For this reason the inductive principle cannot be proved or disproved by experience. We might prove validly that such and such a conclusion was enormously probable, and yet it might not happen. We might prove invalidly that it was probable, and yet it might happen. What happens affects the probability of a proposition, since it is relevant evidence; but it never alters the probability relative to the previously available evidence. The whole subject of probability, therefore, on Mr. Keynes’s theory, is strictly a priori and independent of experience.

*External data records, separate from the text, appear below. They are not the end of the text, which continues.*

(** The exceptions numpy raises in [_decompress_wavelet]. *)
Definition numpy_error (e : exn) : Prop :=
  e = TypeError \/ e = ValueError \/ e = IndexError.

(** A rational that is a binary64 value: rounding does not move it. *)
Definition float64 (x : Q) : Prop := (round64 x == x)%Q.

(** The count [_compress_wavelet] computes, the positions it keeps in the
    order the envelope lists them, and the envelope it returns. *)
Definition n_keep (a : ndarray) (r : Q) : Z :=
  Z.max 1 (py_int (fmul (float_of_int (Z.of_nat (length (data a)))) r)).

Definition kept (a : ndarray) (r : Q) : list nat :=
  drop (length (data a) - Z.to_nat (n_keep a r)) (aquicksort (Qabs <$> data a)).

Definition envelope_of (a : ndarray) (r : Q) : Env.t :=
  {| Env.method := Some "wavelet";
     Env.shape := shape a;
     Env.indices := Z.of_nat <$> kept a r;
     Env.values := (fun j => nth j (data a) 0%Q) <$> kept a r;
     Env.compression_ratio := r;
     Env.original_size := nbytes (data a);
     Env.compressed_size := nbytes (kept a r) + nbytes (kept a r) |}.

(** [A[i]] and its magnitude, for an index as an envelope stores it. *)
Definition sample (a : ndarray) (i : Z) : Q := key (data a) (Z.to_nat i).
Definition magnitude (a : ndarray) (i : Z) : Q := Qabs (sample a i).

(** The order the insertion pass establishes: by key, and among equal keys
    by position in the input. *)
Definition sorts_before (v : list Q) (i j : nat) : Prop :=
  (key v i < key v j)%Q \/ ((key v i == key v j)%Q /\ (i < j)%nat).

(** The selection rule in the words of the specification: [i] ranks before
    [j] when its magnitude is larger, or equal with [i] the smaller index;
    the rule is followed when every retained index ranks before every
    dropped one. *)
Definition ranks_before (a : ndarray) (i j : Z) : Prop :=
  (magnitude a j < magnitude a i)%Q \/
  ((magnitude a i == magnitude a j)%Q /\ i < j).

Definition selects_top_ranked (a : ndarray) (e : Env.t) : Prop :=
  forall i j, i ∈ Env.indices e -> 0 <= j < Z.of_nat (length (data a)) ->
    j ∉ Env.indices e -> ranks_before a i j.

(** The envelope invariants in the words of the specification. *)
Definition canonical (e : Env.t) : Prop :=
  StronglySorted Z.lt (Env.indices e) /\
  length (Env.indices e) = length (Env.values e) /\
  Forall (fun i => 0 <= i < Z.of_nat (product (Env.shape e))) (Env.indices e).

(** ** Inputs the statements are tried on *)

Definition a5 : ndarray := {| shape := [5%nat]; data := [5; -1; 3; 0; 2]%Q |}.
Definition a_tie : ndarray := {| shape := [2%nat]; data := [1; 1]%Q |}.
Definition a_single : ndarray := {| shape := [1%nat]; data := [7%Q] |}.
Definition a_empty : ndarray := {| shape := [0%nat]; data := [] |}.
Definition a_scalar : ndarray := {| shape := []; data := [7%Q] |}.
Definition a_grid : ndarray :=
  {| shape := [2%nat; 3%nat]; data := [1; -8; 2; 0; 4; -3]%Q |}.
Definition a1000 : ndarray :=
  {| shape := [1000%nat]; data := (fun k => inject_Z k) <$> seqZ 0 1000 |}.
Definition a10 : ndarray :=
  {| shape := [10%nat]; data := (fun k => inject_Z k) <$> seqZ 0 10 |}.
Definition a100 : ndarray :=
  {| shape := [100%nat]; data := (fun k => inject_Z k) <$> seqZ 0 100 |}.

Definition envelope_index_out_of_range : Env.t :=
  {| Env.method := Some "wavelet"; Env.shape := [3%nat];
     Env.indices := [5]; Env.values := [1%Q];
     Env.compression_ratio := 1#2;
     Env.original_size := 24; Env.compressed_size := 16 |}.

There is however another theory, called the “frequency theory”, which would make probability not indefinable, and would allow empirical evidence to affect our estimates of probability relative to given premisses. According to this theory in its crude form, the probability that an object having the property F will have the property f is simply the proportion of the objects having both properties to all those having the property F. For example, in a monogamous country the probability of a married person being male is exactly a half. Mr. Keynes advances strong arguments against all forms of this theory that existed when his book was written. There is however an article by R. H. Nisbet on “The Foundations of Probability” in Mind for January 1926, which undertakes to rehabilitate the frequency theory. His arguments are interesting, and suffice to show that the controversy is still an open one, but they do not, in my opinion, amount to decisive proof. It is to be observed, however, that the frequency theory, if it could be maintained, would be preferable to Mr. Keynes’s, because it would get rid of the necessity for treating probability as indefinable, and would bring probability into much closer touch with what actually occurs. Mr. Keynes leaves an uncomfortable gap between probability and fact, so that it is far from clear why a rational man will act upon a probability. Nevertheless, the difficulties of the frequency theory are so considerable that I cannot venture to advocate it definitely. Meanwhile, the details of the discussion are unaffected by the view we may take on this fundamental philosophical question. And on either view the principle of limitation of variety will be equally necessary to give validity to the inferences by induction and analogy upon which science and daily life depend.